Girvan is deemed a pioneer in single grain Scotch

**This feature was first published in the March 2016 edition of The Spirits Business

‘Pioneering’ is a word bandied around somewhat liberally in Scotch whisky, but rightly applies to William Grant & Sons’ vast Girvan Distillery. Despite being much younger than most distilleries in Scotland, the site has achieved much in its short history, taking experimental strides in production and championing the emergence of the single grain Scotch whisky category.

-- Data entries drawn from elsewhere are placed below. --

Lemma step_opens cfg plat e h :
  opens_nothing (trace (step cfg plat e h)) = negb (opens_something cfg e h).
Proof.
  pose (P := fun x => negb (is_provisioning x || is_connect x)).
  change (forallb P (trace (step cfg plat e h)) = negb (opens_something cfg e h)).
  destruct e as [target|? [[]|]|[?|]| | | | | | | | | | | | | |];
    simpl opens_something; simpl negb;
    try (match goal with
         | |- forallb P (trace (step cfg plat ?ev h)) = true =>
             revert h; change (emits_only P (step cfg plat ev)); simpl step;
             solve [emits_only]
         end).
  - destruct (truthy (or_else target (agentId cfg))) eqn:Hid;
      [destruct (rendered_inferenceState (lastRender h)) eqn:Hst|]; simpl step.
    + rewrite startInference_from_idle by assumption. reflexivity.
    + rewrite startInference_refuses by (rewrite Hst; discriminate).
      rewrite Hid. reflexivity.
    + rewrite startInference_refuses by (rewrite Hst; discriminate).
      rewrite Hid. reflexivity.
    + rewrite startInference_refuses by (rewrite Hst; discriminate).
      rewrite Hid. reflexivity.
    + unfold startInference. rewrite Hid. reflexivity.
  - simpl step. unfold startInference_getAgent, bind, emit, ret, trace; simpl.
    destruct (publicEndpoint cfg); reflexivity.
  - destruct h; reflexivity.
Qed.

(** C1 (as amended).  The guard of [startInference] reads the lifecycle state
    that the render which built the callback saw.  A call whose render saw a
    state other than Idle returns at once without throwing, leaves the hook
    as it was and issues neither a provisioning call nor a transport connect,
    and so does any sequence of such calls; a call that proceeds was built by
    a render that saw Idle.  Such a call does proceed when it has an agent
    id, whatever the state cell holds by then, and it leaves the render as it
    was: a second call before the next render proceeds as well.  Provisioning
    calls and connects are issued by a start call that passes this guard and
    by the resolved agent lookup and session creation, which look at no state,
    and by nothing else. *)
Theorem startInference_only_from_idle cfg plat (targets : list (option string)) h :
  rendered_inferenceState (lastRender h) <> IDLE ->
  (forall target,
      let r := startInference cfg target h in
      result r = Returns /\ after r = h /\ opens_nothing (trace r) = true)
  /\ (let r := run cfg plat (map call_startInference targets) h in
      after r = h /\ opens_nothing (trace r) = true)
  /\ (forall target h0,
      let r := startInference cfg target h0 in
      result r <> Returns \/ after r <> h0 \/ opens_nothing (trace r) = false ->
      rendered_inferenceState (lastRender h0) = IDLE)
  /\ (forall target h0,
      rendered_inferenceState (lastRender h0) = IDLE ->
      truthy (or_else target (agentId cfg)) = true ->
      let effectiveAgentId := or_else target (agentId cfg) in
      let r := startInference cfg target h0 in
      let again := startInference cfg target (after r) in
      result r = Awaits (await_getAgent effectiveAgentId)
      /\ In (publicAgentAPI_getAgent effectiveAgentId) (trace r)
      /\ inferenceState (after r) = CONNECTING
      /\ lastRender (after r) = lastRender h0
      /\ result again = Awaits (await_getAgent effectiveAgentId)
      /\ In (publicAgentAPI_getAgent effectiveAgentId) (trace again))
  /\ (forall e h0,
      opens_nothing (trace (step cfg plat e h0)) = negb (opens_something cfg e h0)).
Proof.
  intros Hst.
  assert (Hone : forall target,
             let r := startInference cfg target h in
             result r = Returns /\ after r = h /\ opens_nothing (trace r) = true).
  { intros target r. subst r. rewrite (startInference_refuses cfg target h Hst).
    unfold result, after, trace; simpl.
    destruct (truthy _); repeat split; reflexivity. }
  split; [exact Hone|]. split; [|split; [|split]].
  - induction targets as [|target targets IH]; [split; reflexivity|].
    cbv zeta. change (map call_startInference (target :: targets))
      with (call_startInference target :: map call_startInference targets).
    rewrite run_cons. simpl step.
    destruct (Hone target) as (_ & Ha & Ht). cbv zeta in IH.
    change (after (_, ?a, _)) with a. change (trace (_, _, ?t)) with t.
    rewrite Ha, opens_nothing_app, Ht. destruct IH as [IHa IHt].
    rewrite IHa, IHt. split; reflexivity.
  - intros target h0 r Hr.
    destruct (rendered_inferenceState (lastRender h0)) eqn:E; try reflexivity;
      exfalso; subst r;
      (rewrite startInference_refuses in Hr by (rewrite E; discriminate));
      unfold result, after, trace in Hr; simpl in Hr;
      destruct (truthy _); simpl in Hr;
      (destruct Hr as [Hr | [Hr | Hr]];
       [apply Hr; reflexivity | apply Hr; reflexivity | discriminate Hr]).
  - intros target h0 Hidle Hid. cbv zeta.
    rewrite (startInference_from_idle cfg target h0 Hidle Hid).
    assert (Hsame : rendered_inferenceState
                      (lastRender (set_inferenceState CONNECTING
                                     (set_isLoading true h0))) = IDLE)
      by (destruct h0; exact Hidle).
    change (after (_, ?a, _)) with a.
    rewrite (startInference_from_idle cfg target _ Hsame Hid).
    destruct h0; repeat split; simpl; try reflexivity;
      right; left; reflexivity.
  - intros e h0. apply step_opens.
Qed.

(** *** stopInference: where it ends *)

Lemma HTMLAudioElement_eqb_eq a b : HTMLAudioElement_eqb a b = true <-> a = b.
Proof.
  destruct a as [ea sa], b as [eb sb]; unfold HTMLAudioElement_eqb; simpl.
  rewrite andb_true_iff, Nat.eqb_eq. split.
  - intros [He Hs]; subst eb.
    destruct sa as [x|], sb as [y|]; try discriminate; [|reflexivity].
    apply String.eqb_eq in Hs; subst; reflexivity.
  - intros H; injection H as He Hs; subst. split; [reflexivity|].
    destruct sb; [apply String.eqb_refl | reflexivity].
Qed.

Lemma set_audioElements_same h : set_audioElements (audioElements h) h = h.
Proof. destruct h; reflexivity. Qed.

Lemma filter_filter A (p q : A -> bool) l :
  filter p (filter q l) = filter (fun a => q a && p a) l.
Proof.
  induction l as [|a l IH]; [reflexivity|]; simpl.
  destruct (q a); simpl; [destruct (p a)|]; rewrite IH; reflexivity.
Qed.

Lemma sweep_any audios : forall h,
  sweep audios h
  = (tt,
     set_audioElements
       (filter (fun a => negb (existsb (HTMLAudioElement_eqb a)
                                       (filter has_srcObject audios)))
               h.(audioElements)) h,
     map audio_remove (filter has_srcObject audios)).
Proof.
  induction audios as [|x audios IH]; intros h.
  - simpl. unfold ret.
    replace (filter _ (audioElements h)) with (audioElements h).
    + rewrite set_audioElements_same; reflexivity.
    + symmetry. apply forallb_filter_id. apply forallb_forall; reflexivity.
  - unfold sweep in *. simpl forEach. rewrite bind_unfold.
    destruct (has_srcObject x) eqn:Hx.
    + unfold remove at 1 2 3. unfold bind, emit, write, result, after, trace.
      simpl. rewrite !IH. simpl. rewrite Hx. simpl.
      rewrite filter_filter. destruct h; unfold set_audioElements; simpl.
      do 2 f_equal. f_equal. apply filter_ext. intros a.
      rewrite negb_orb. reflexivity.
    + unfold ret at 1 2 3. unfold result, after, trace. simpl.
      rewrite !IH. simpl. rewrite Hx. reflexivity.
Qed.

Lemma sweep_document h :
  sweep h.(audioElements) h
  = (tt,
     set_audioElements (filter (fun a => negb (has_srcObject a)) h.(audioElements)) h,
     map audio_remove (filter has_srcObject h.(audioElements))).
Proof.
  rewrite sweep_any. do 2 f_equal. f_equal. apply filter_ext_in. intros a Ha.
  f_equal. destruct (has_srcObject a) eqn:Hs.
  - apply existsb_exists. exists a. split.
    + apply filter_In; split; assumption.
    + apply HTMLAudioElement_eqb_eq; reflexivity.
  - destruct (existsb _ _) eqn:He; [|reflexivity].
    apply existsb_exists in He. destruct He as (b & Hb & Hab).
    apply HTMLAudioElement_eqb_eq in Hab; subst b.
    apply filter_In in Hb. destruct Hb as [_ Hb]. congruence.
Qed.

Lemma stopInference_reset_eq h :
  stopInference_reset h = (Returns, reset_of h, stopInference_reset_trace h).
Proof.
  unfold stopInference_reset. fold (sweep (audioElements h)).
  unfold bind at 1. unfold read at 1.
  change (forEach (audioElements h) _) with (sweep (audioElements h)).
  unfold bind at 1. rewrite sweep_document.
  destruct h; reflexivity.
Qed.

(** The pieces of [stopInference] on a hook whose references are known: every
    branch computes, up to the last stretch, which [stopInference_reset_eq]
    describes. *)
Opaque stopInference_reset.

Ltac stop_compute :=
  unfold stopInference_whole, stopInference, stopInference_fetch,
    stopInference_local, stopInference_disconnect,
    bind, read, write, emit, ret, result, after, trace in *;
  simpl in *; subst; simpl in *;
  repeat (first
    [ match goal with H : ?x = _ |- context [?x] => rewrite H end
    | rewrite stopInference_reset_eq ];
    simpl in * ).

Ltac stop_cases h env :=
  let s := fresh "s" in let t := fresh "t" in let r := fresh "r" in
  let f := fresh "f" in let d := fresh "d" in
  destruct env as [f d];
  destruct (sessionRef h) as [s|] eqn:?;
  [destruct (truthy (sessionId s)) eqn:?|];
  destruct (audioTrackRef h) as [t|] eqn:?;
  try (destruct (stop t) as [[]|] eqn:?);
  destruct (roomRef h) as [r|] eqn:?;
  destruct f as [[]|]; destruct d as [[]|].

Lemma stopInference_whole_returns cfg env h :
  result (stopInference_whole cfg env h) = Returns ->
  after (stopInference_whole cfg env h) = stopped h.
Proof.
  stop_cases h env; destruct h; stop_compute;
    intros; try discriminate; reflexivity.
Qed.

Lemma stopInference_whole_result cfg env h :
  result (stopInference_whole cfg env h)
  = if stop_succeeds env h then Returns
    else match h.(audioTrackRef) with
         | Some {| stop := Rejected error |} => Throws error
         | _ => match env.(disconnect_settles) with
                | Rejected error => Throws error
                | Resolved _ => Returns
                end
         end.
Proof.
  unfold stop_succeeds.
  stop_cases h env; destruct h; stop_compute; try reflexivity.
  all: destruct t as [? ? [[]|]]; simpl in *; congruence.
Qed.

Lemma filter_negb_idem A (p : A -> bool) l :
  filter (fun a => negb (p a)) (filter (fun a => negb (p a)) l)
  = filter (fun a => negb (p a)) l.
Proof.
  rewrite filter_filter. apply filter_ext. intros a. apply andb_diag.
Qed.

Lemma filter_negb_none A (p : A -> bool) l :
  filter p (filter (fun a => negb (p a)) l) = [].
Proof.
  rewrite filter_filter.
  induction l as [|a l IH]; [reflexivity|]; simpl.
  destruct (p a); simpl; exact IH.
Qed.

Lemma stopped_stopped h : stopped (stopped h) = stopped h.
Proof.
  unfold stopped, reset_of; simpl. rewrite filter_negb_idem. reflexivity.
Qed.

Lemma stopInference_whole_stopped cfg env h :
  stopInference_whole cfg env (stopped h)
  = (Returns, stopped h, [toast_success "Voice session stopped"]).
Proof.
  destruct env as [f d]. stop_compute. simpl.
  unfold stopInference_reset_trace; simpl. rewrite filter_negb_none.
  simpl. f_equal. f_equal.
  rewrite <- (stopped_stopped h) at 2. reflexivity.
Qed.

The distillery sits on a sprawling estate in the Scottish Lowlands and features five stills, affectionately known as ‘Apps’, meaning ‘apparatus’. With 53 warehouses that are believed to cumulatively contain 10% of all Scotland’s whisky, and with capacity to produce 110 million litres of alcohol a year, Girvan lacks the romantic sentiment attached to other distilleries. But the virtues of this industrial operation run much deeper than mere aesthetics.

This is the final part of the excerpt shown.